> **Records to process**

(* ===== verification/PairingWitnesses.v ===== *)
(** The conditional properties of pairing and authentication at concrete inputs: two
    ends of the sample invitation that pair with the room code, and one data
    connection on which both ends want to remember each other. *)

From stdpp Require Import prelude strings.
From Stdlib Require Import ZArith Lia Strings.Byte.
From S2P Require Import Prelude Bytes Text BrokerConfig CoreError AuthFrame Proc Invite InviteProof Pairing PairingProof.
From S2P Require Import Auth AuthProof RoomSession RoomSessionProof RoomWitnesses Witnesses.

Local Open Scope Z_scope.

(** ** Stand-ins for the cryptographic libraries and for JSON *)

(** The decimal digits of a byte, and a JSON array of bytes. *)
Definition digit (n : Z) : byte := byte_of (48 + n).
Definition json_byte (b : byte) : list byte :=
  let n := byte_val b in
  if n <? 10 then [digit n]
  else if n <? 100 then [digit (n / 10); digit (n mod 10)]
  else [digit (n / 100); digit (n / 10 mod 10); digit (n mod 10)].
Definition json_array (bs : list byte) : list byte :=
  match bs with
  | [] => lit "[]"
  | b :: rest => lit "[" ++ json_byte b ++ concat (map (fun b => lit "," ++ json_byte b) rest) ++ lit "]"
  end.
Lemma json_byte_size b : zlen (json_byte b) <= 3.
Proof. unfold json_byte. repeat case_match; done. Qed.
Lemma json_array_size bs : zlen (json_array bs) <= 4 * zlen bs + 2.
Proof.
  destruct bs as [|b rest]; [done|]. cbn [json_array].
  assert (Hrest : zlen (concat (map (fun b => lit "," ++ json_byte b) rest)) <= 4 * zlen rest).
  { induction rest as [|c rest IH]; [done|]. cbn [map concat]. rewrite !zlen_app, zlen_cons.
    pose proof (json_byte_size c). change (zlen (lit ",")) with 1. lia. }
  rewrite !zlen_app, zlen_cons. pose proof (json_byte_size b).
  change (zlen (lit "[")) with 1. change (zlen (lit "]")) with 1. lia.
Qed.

> **Work instructions**
Begin at the line that has "From S2P Require Import Prelude" in the entries above; stop after the line that has "if n <? 10 then [digit n]". Transcribe exactly those lines and no others.

> **Expected output**
From S2P Require Import Prelude Bytes Text BrokerConfig CoreError AuthFrame Proc Invite InviteProof Pairing PairingProof.
From S2P Require Import Auth AuthProof RoomSession RoomSessionProof RoomWitnesses Witnesses.

Local Open Scope Z_scope.

(** ** Stand-ins for the cryptographic libraries and for JSON *)

(** The decimal digits of a byte, and a JSON array of bytes. *)
Definition digit (n : Z) : byte := byte_of (48 + n).
Definition json_byte (b : byte) : list byte :=
  let n := byte_val b in
  if n <? 10 then [digit n]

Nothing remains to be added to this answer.